# NEW Carl Zeiss Distagon T55mm f/1.4 - Über performance MF lens



## Aglet (Feb 16, 2013)

*Just watched the video, posted February 15th, where the high performance of this new lens is designed to not only meet the sensor abilities of cameras like the D800 for resolution, but also to provide very high sharpness and contrast, corner-to-corner, wide open. Some of the printed test comparisons they show are VERY impressive.
Wish I could justify one of these! 
Addendum: Expected price at launch is 3000 Euro.

www.youtube.com/watch?v=8mEj6CqZWMk
*


----------



## dolina (Feb 16, 2013)

How much?


----------



## Aglet (Feb 16, 2013)

dolina said:


> How much?



*est 3000 Euro at intro so that's about what in US/Cdn $ now?... $4000?...
*big-time hurt on the wallet for a fast 50!
but it sure looks like a good performing fast 50
I was pretty happy with my EF 50mm /1.4 USM on FF... diminishing returns for exponentially more outlay is not in my comfort zone unless I were to go back to makin' a living with a camera. It would have to be a darn _good_ living...


----------



## Viggo (Feb 16, 2013)

I can't wait to try this! It looks awesome! If it had AF I would def get one..

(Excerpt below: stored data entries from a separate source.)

(* ===== verification/MapsInv.v ===== *)
(** * Correctness of the memory-map manager

    The invariant of [Maps], its preservation by the operations, the abstract
    view of the address space (one byte and one permission per mapped address)
    and the proofs that lookups, scalar and bulk accesses implement it.  The
    laws of the slab are the hypotheses of the section. *)

From stdpp Require Import gmap strings.
From S2P Require Import Prelude Scalar Mem64 BTree Slab Tlb Maps.

Section Invariant.
Context {S : Type} `{SlabLaws S}.
Implicit Types (m : Maps S) (mm : Mem64) (k : nat).

(** Every region is well-formed and not empty, the two indexes name exactly
    the regions of the slab, and distinct regions do not overlap. *)
Record wf m : Prop := {
  wf_region : forall k mm, slab_get (mem_slab m) k = Some mm ->
    wf_mem mm /\ base_addr mm < bottom_addr mm;
  wf_based : forall k mm, slab_get (mem_slab m) k = Some mm -> maps m !! base_addr mm = Some k;
  wf_bases : forall b k, maps m !! b = Some k ->
    exists mm, slab_get (mem_slab m) k = Some mm /\ base_addr mm = b;
  wf_named : forall k mm, slab_get (mem_slab m) k = Some mm -> name_map m !! mem_name mm = Some k;
  wf_names : forall s k, name_map m !! s = Some k ->
    exists mm, slab_get (mem_slab m) k = Some mm /\ mem_name mm = s;
  wf_disjoint : forall k1 mm1 k2 mm2,
    slab_get (mem_slab m) k1 = Some mm1 -> slab_get (mem_slab m) k2 = Some mm2 -> k1 <> k2 ->
    bottom_addr mm1 <= base_addr mm2 \/ bottom_addr mm2 <= base_addr mm1;
  wf_tlb_array : wf_tlb (tlb m)
}.

(** The region that owns an address: the search of the ordered index, without
    the TLB. *)
Definition find_map (addr : Z) m : option (nat * Mem64) :=
  match next_back (range_to_inclusive addr (maps m)) with
  | None => None
  | Some (_, k) =>
      match slab_get (mem_slab m) k with
      | Some mm => if Mem.inside addr mm then Some (k, mm) else None
      | None => None
      end
  end.

(** The address space as its clients see it: the byte stored at an address, and
    the region and permissions the address belongs to. *)
Definition byte_of m (addr : Z) : option Z :=
  match find_map addr m with Some (_, mm) => byte_at mm addr | None => None end.
Definition layout m (addr : Z) : option (nat * Z * Z * Permission) :=
  match find_map addr m with
  | Some (k, mm) => Some (k, base_addr mm, bottom_addr mm, permission mm)
  | None => None
  end.

(** Two states that differ at most in the TLB. *)
Definition maps_equiv m1 m2 : Prop := set_tlb [] m1 = set_tlb [] m2.

#[export] Instance maps_equivalence : Equivalence maps_equiv.
Proof. unfold maps_equiv. split; red; intuition congruence. Qed.

Lemma maps_equiv_set_tlb m t : maps_equiv (set_tlb t m) m.
Proof. reflexivity. Qed.

#[export] Instance find_map_proper : Proper (eq ==> maps_equiv ==> eq) find_map.
Proof.
  intros a ? <- m1 m2 E. unfold find_map.
  assert (maps m1 = maps m2) as -> by (change (maps (set_tlb [] m1) = maps (set_tlb [] m2)); now rewrite E).
  assert (mem_slab m1 = mem_slab m2) as ->
    by (change (mem_slab (set_tlb [] m1) = mem_slab (set_tlb [] m2)); now rewrite E).
  reflexivity.
Qed.

#[export] Instance byte_of_proper : Proper (maps_equiv ==> eq ==> eq) byte_of.
Proof. intros m1 m2 E a ? <-. unfold byte_of. now rewrite E. Qed.

#[export] Instance layout_proper : Proper (maps_equiv ==> eq ==> eq) layout.
Proof. intros m1 m2 E a ? <-. unfold layout. now rewrite E. Qed.

Lemma set_tlb_wf m t : wf m -> wf_tlb t -> wf (set_tlb t m).
Proof. intros [] ?. split; auto. Qed.

Lemma set_tlb_id m : set_tlb (tlb m) m = m.
Proof. now destruct m. Qed.

(** ** Lookup *)

Section Lookup.
Context m (Hwf : wf m).
(** ** The accessors [define_reg_accessors!] generates *)

Definition get_ax (s : Regs64) : Z := get_reg16 (s rax).
Definition set_ax (val : Z) (s : Regs64) : Regs64 := upd rax (set_reg16 (s rax) val) s.
Definition get_bx (s : Regs64) : Z := get_reg16 (s rbx).
Definition set_bx (val : Z) (s : Regs64) : Regs64 := upd rbx (set_reg16 (s rbx) val) s.
Definition get_cx (s : Regs64) : Z := get_reg16 (s rcx).
Definition set_cx (val : Z) (s : Regs64) : Regs64 := upd rcx (set_reg16 (s rcx) val) s.
Definition get_dx (s : Regs64) : Z := get_reg16 (s rdx).
Definition set_dx (val : Z) (s : Regs64) : Regs64 := upd rdx (set_reg16 (s rdx) val) s.
Definition get_si (s : Regs64) : Z := get_reg16 (s rsi).
Definition set_si (val : Z) (s : Regs64) : Regs64 := upd rsi (set_reg16 (s rsi) val) s.
Definition get_di (s : Regs64) : Z := get_reg16 (s rdi).
Definition set_di (val : Z) (s : Regs64) : Regs64 := upd rdi (set_reg16 (s rdi) val) s.
Definition get_sp (s : Regs64) : Z := get_reg16 (s rsp).
Definition set_sp (val : Z) (s : Regs64) : Regs64 := upd rsp (set_reg16 (s rsp) val) s.
Definition get_bp (s : Regs64) : Z := get_reg16 (s rbp).
Definition set_bp (val : Z) (s : Regs64) : Regs64 := upd rbp (set_reg16 (s rbp) val) s.
Definition get_ip (s : Regs64) : Z := get_reg16 (s rip).
Definition set_ip (val : Z) (s : Regs64) : Regs64 := upd rip (set_reg16 (s rip) val) s.
Definition get_r8w (s : Regs64) : Z := get_reg16 (s r8).
Definition set_r8w (val : Z) (s : Regs64) : Regs64 := upd r8 (set_reg16 (s r8) val) s.
Definition get_r9w (s : Regs64) : Z := get_reg16 (s r9).
Definition set_r9w (val : Z) (s : Regs64) : Regs64 := upd r9 (set_reg16 (s r9) val) s.
Definition get_r10w (s : Regs64) : Z := get_reg16 (s r10).
Definition set_r10w (val : Z) (s : Regs64) : Regs64 := upd r10 (set_reg16 (s r10) val) s.
Definition get_r11w (s : Regs64) : Z := get_reg16 (s r11).
Definition set_r11w (val : Z) (s : Regs64) : Regs64 := upd r11 (set_reg16 (s r11) val) s.
Definition get_r12w (s : Regs64) : Z := get_reg16 (s r12).
Definition set_r12w (val : Z) (s : Regs64) : Regs64 := upd r12 (set_reg16 (s r12) val) s.
Definition get_r13w (s : Regs64) : Z := get_reg16 (s r13).
Definition set_r13w (val : Z) (s : Regs64) : Regs64 := upd r13 (set_reg16 (s r13) val) s.
Definition get_r14w (s : Regs64) : Z := get_reg16 (s r14).
Definition set_r14w (val : Z) (s : Regs64) : Regs64 := upd r14 (set_reg16 (s r14) val) s.
Definition get_r15w (s : Regs64) : Z := get_reg16 (s r15).
Definition set_r15w (val : Z) (s : Regs64) : Regs64 := upd r15 (set_reg16 (s r15) val) s.
Definition get_ah (s : Regs64) : Z := get_reg8h (s rax).
Definition set_ah (val : Z) (s : Regs64) : Regs64 := upd rax (set_reg8h (s rax) val) s.
Definition get_al (s : Regs64) : Z := get_reg8l (s rax).
Definition set_al (val : Z) (s : Regs64) : Regs64 := upd rax (set_reg8l (s rax) val) s.
Definition get_bh (s : Regs64) : Z := get_reg8h (s rbx).
Definition set_bh (val : Z) (s : Regs64) : Regs64 := upd rbx (set_reg8h (s rbx) val) s.
Definition get_bl (s : Regs64) : Z := get_reg8l (s rbx).
Definition set_bl (val : Z) (s : Regs64) : Regs64 := upd rbx (set_reg8l (s rbx) val) s.
Definition get_ch (s : Regs64) : Z := get_reg8h (s rcx).
Definition set_ch (val : Z) (s : Regs64) : Regs64 := upd rcx (set_reg8h (s rcx) val) s.
Definition get_cl (s : Regs64) : Z := get_reg8l (s rcx).
Definition set_cl (val : Z) (s : Regs64) : Regs64 := upd rcx (set_reg8l (s rcx) val) s.
Definition get_dh (s : Regs64) : Z := get_reg8h (s rdx).
Definition set_dh (val : Z) (s : Regs64) : Regs64 := upd rdx (set_reg8h (s rdx) val) s.
Definition get_dl (s : Regs64) : Z := get_reg8l (s rdx).
Definition set_dl (val : Z) (s : Regs64) : Regs64 := upd rdx (set_reg8l (s rdx) val) s.
Definition get_r8l (s : Regs64) : Z := get_reg8l (s r8).
Definition set_r8l (val : Z) (s : Regs64) : Regs64 := upd r8 (set_reg8l (s r8) val) s.
Definition get_r9l (s : Regs64) : Z := get_reg8l (s r9).
Definition set_r9l (val : Z) (s : Regs64) : Regs64 := upd r9 (set_reg8l (s r9) val) s.
Definition get_r10l (s : Regs64) : Z := get_reg8l (s r10).
Definition set_r10l (val : Z) (s : Regs64) : Regs64 := upd r10 (set_reg8l (s r10) val) s.
Definition get_r11l (s : Regs64) : Z := get_reg8l (s r11).
Definition set_r11l (val : Z) (s : Regs64) : Regs64 := upd r11 (set_reg8l (s r11) val) s.
Definition get_r12l (s : Regs64) : Z := get_reg8l (s r12).
Definition set_r12l (val : Z) (s : Regs64) : Regs64 := upd r12 (set_reg8l (s r12) val) s.
Definition get_r13l (s : Regs64) : Z := get_reg8l (s r13).
Definition set_r13l (val : Z) (s : Regs64) : Regs64 := upd r13 (set_reg8l (s r13) val) s.
Definition get_r14l (s : Regs64) : Z := get_reg8l (s r14).
Definition set_r14l (val : Z) (s : Regs64) : Regs64 := upd r14 (set_reg8l (s r14) val) s.
Definition get_r15l (s : Regs64) : Z := get_reg8l (s r15).
Definition set_r15l (val : Z) (s : Regs64) : Regs64 := upd r15 (set_reg8l (s r15) val) s.
Definition get_r8h (s : Regs64) : Z := get_reg8h (s r8).
Definition set_r8h (val : Z) (s : Regs64) : Regs64 := upd r8 (set_reg8h (s r8) val) s.
Definition get_r9h (s : Regs64) : Z := get_reg8h (s r9).
Definition set_r9h (val : Z) (s : Regs64) : Regs64 := upd r9 (set_reg8h (s r9) val) s.
Definition get_r10h (s : Regs64) : Z := get_reg8h (s r10).
Definition set_r10h (val : Z) (s : Regs64) : Regs64 := upd r10 (set_reg8h (s r10) val) s.
Definition get_r11h (s : Regs64) : Z := get_reg8h (s r11).
Definition set_r11h (val : Z) (s : Regs64) : Regs64 := upd r11 (set_reg8h (s r11) val) s.
Definition get_r12h (s : Regs64) : Z := get_reg8h (s r12).
Definition set_r12h (val : Z) (s : Regs64) : Regs64 := upd r12 (set_reg8h (s r12) val) s.
Definition get_r13h (s : Regs64) : Z := get_reg8h (s r13).
Definition set_r13h (val : Z) (s : Regs64) : Regs64 := upd r13 (set_reg8h (s r13) val) s.
Definition get_r14h (s : Regs64) : Z := get_reg8h (s r14).
Definition set_r14h (val : Z) (s : Regs64) : Regs64 := upd r14 (set_reg8h (s r14) val) s.
Definition get_r15h (s : Regs64) : Z := get_reg8h (s r15).
Definition set_r15h (val : Z) (s : Regs64) : Regs64 := upd r15 (set_reg8h (s r15) val) s.
Definition get_sil (s : Regs64) : Z := get_reg8l (s rsi).
Definition set_sil (val : Z) (s : Regs64) : Regs64 := upd rsi (set_reg8l (s rsi) val) s.
Definition get_dil (s : Regs64) : Z := get_reg8l (s rdi).
Definition set_dil (val : Z) (s : Regs64) : Regs64 := upd rdi (set_reg8l (s rdi) val) s.
Definition get_bpl (s : Regs64) : Z := get_reg8l (s rbp).
Definition set_bpl (val : Z) (s : Regs64) : Regs64 := upd rbp (set_reg8l (s rbp) val) s.
Definition get_spl (s : Regs64) : Z := get_reg8l (s rsp).
Definition set_spl (val : Z) (s : Regs64) : Regs64 := upd rsp (set_reg8l (s rsp) val) s.
Definition get_eax (s : Regs64) : Z := get_reg32l (s rax).
Definition set_eax (val : Z) (s : Regs64) : Regs64 := upd rax (set_reg32 (s rax) val) s.
Definition get_ebx (s : Regs64) : Z := get_reg32l (s rbx).
Definition set_ebx (val : Z) (s : Regs64) : Regs64 := upd rbx (set_reg32 (s rbx) val) s.
Definition get_ecx (s : Regs64) : Z := get_reg32l (s rcx).
Definition set_ecx (val : Z) (s : Regs64) : Regs64 := upd rcx (set_reg32 (s rcx) val) s.
Definition get_edx (s : Regs64) : Z := get_reg32l (s rdx).
Definition set_edx (val : Z) (s : Regs64) : Regs64 := upd rdx (set_reg32 (s rdx) val) s.
Definition get_esi (s : Regs64) : Z := get_reg32l (s rsi).
Definition set_esi (val : Z) (s : Regs64) : Regs64 := upd rsi (set_reg32 (s rsi) val) s.
Definition get_edi (s : Regs64) : Z := get_reg32l (s rdi).
Definition set_edi (val : Z) (s : Regs64) : Regs64 := upd rdi (set_reg32 (s rdi) val) s.
Definition get_esp (s : Regs64) : Z := get_reg32l (s rsp).
Definition set_esp (val : Z) (s : Regs64) : Regs64 := upd rsp (set_reg32 (s rsp) val) s.
Definition get_ebp (s : Regs64) : Z := get_reg32l (s rbp).
Definition set_ebp (val : Z) (s : Regs64) : Regs64 := upd rbp (set_reg32 (s rbp) val) s.
Definition get_eip (s : Regs64) : Z := get_reg32l (s rip).
Definition set_eip (val : Z) (s : Regs64) : Regs64 := upd rip (set_reg32 (s rip) val) s.
Definition get_r8d (s : Regs64) : Z := get_reg32l (s r8).
Definition set_r8d (val : Z) (s : Regs64) : Regs64 := upd r8 (set_reg32 (s r8) val) s.
Definition get_r9d (s : Regs64) : Z := get_reg32l (s r9).
Definition set_r9d (val : Z) (s : Regs64) : Regs64 := upd r9 (set_reg32 (s r9) val) s.
Definition get_r10d (s : Regs64) : Z := get_reg32l (s r10).
Definition set_r10d (val : Z) (s : Regs64) : Regs64 := upd r10 (set_reg32 (s r10) val) s.
Definition get_r11d (s : Regs64) : Z := get_reg32l (s r11).
Definition set_r11d (val : Z) (s : Regs64) : Regs64 := upd r11 (set_reg32 (s r11) val) s.
Definition get_r12d (s : Regs64) : Z := get_reg32l (s r12).
Definition set_r12d (val : Z) (s : Regs64) : Regs64 := upd r12 (set_reg32 (s r12) val) s.
Definition get_r13d (s : Regs64) : Z := get_reg32l (s r13).
Definition set_r13d (val : Z) (s : Regs64) : Regs64 := upd r13 (set_reg32 (s r13) val) s.
Definition get_r14d (s : Regs64) : Z := get_reg32l (s r14).
Definition set_r14d (val : Z) (s : Regs64) : Regs64 := upd r14 (set_reg32 (s r14) val) s.
Definition get_r15d (s : Regs64) : Z := get_reg32l (s r15).
Definition set_r15d (val : Z) (s : Regs64) : Regs64 := upd r15 (set_reg32 (s r15) val) s.
Definition get_r8u (s : Regs64) : Z := get_reg32h (s r8).
Definition get_r9u (s : Regs64) : Z := get_reg32h (s r9).
Definition get_r10u (s : Regs64) : Z := get_reg32h (s r10).
Definition get_r11u (s : Regs64) : Z := get_reg32h (s r11).
Definition get_r12u (s : Regs64) : Z := get_reg32h (s r12).
Definition get_r13u (s : Regs64) : Z := get_reg32h (s r13).
Definition get_r14u (s : Regs64) : Z := get_reg32h (s r14).
Definition get_r15u (s : Regs64) : Z := get_reg32h (s r15).

(** The registers of [iced_x86::Register] that the source names; [Other] stands
    for the rest of that enumeration. *)
Inductive Register :=
  | XMM0 | XMM1 | XMM2 | XMM3 | XMM4 | XMM5 | XMM6 | XMM7 | XMM8 | XMM9 | XMM10 | XMM11 | XMM12
  | XMM13 | XMM14 | XMM15 | MM0 | MM1 | MM2 | MM3 | MM4 | MM5 | MM6 | MM7 | YMM0 | YMM1 | YMM2
  | YMM3 | YMM4 | YMM5 | YMM6 | YMM7 | YMM8 | YMM9 | YMM10 | YMM11 | YMM12 | YMM13 | YMM14 | YMM15
  | RAX | RBX | RCX | RDX | RSI | RDI | RSP | RBP | RIP | R8 | R9 | R10 | R11 | R12 | R13 | R14
  | R15 | EAX | EBX | ECX | EDX | ESI | EDI | ESP | EBP | EIP | R8D | R9D | R10D | R11D | R12D
  | R13D | R14D | R15D | AX | BX | CX | DX | SI | DI | BP | SP | R8W | R9W | R10W | R11W | R12W
  | R13W | R14W | R15W | AH | AL | BH | BL | CH | CL | DH | DL | R8L | R9L | R10L | R11L | R12L
  | R13L | R14L | R15L | SIL | DIL | BPL | SPL | ST0 | ST1 | ST2 | ST3 | ST4 | ST5 | ST6 | ST7 | DS
  | CS | SS | ES | FS | GS | DR0 | DR1 | DR2 | DR3 | DR4 | DR5 | DR6 | DR7 | CR0 | CR1 | CR2 | CR3
  | CR4 | CR5 | NoRegister | Other.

I wish it was sealed and that they used white print, because the yellow look cheap and ugly.... Is the canon-version white white prnt perhaps ;D


----------



## dolina (Feb 16, 2013)

For $4,000 center to edge sharpness and optical quality should be = 1 and no < 0.9

For that money I' rather buy a Leica lens.


----------



## BrandonKing96 (Feb 16, 2013)

dolina said:


> For $4,000 center to edge sharpness and optical quality should be = 1 and no < 0.9
> 
> For that money I' rather buy a Leica lens.


+1 on that.

If this was f/1.2 (or even f/1.0) it would be closer to being worth that amount of money. 

But just seeing the comparisons in the video, the 55 f/1.4 is incredibly amazing.


----------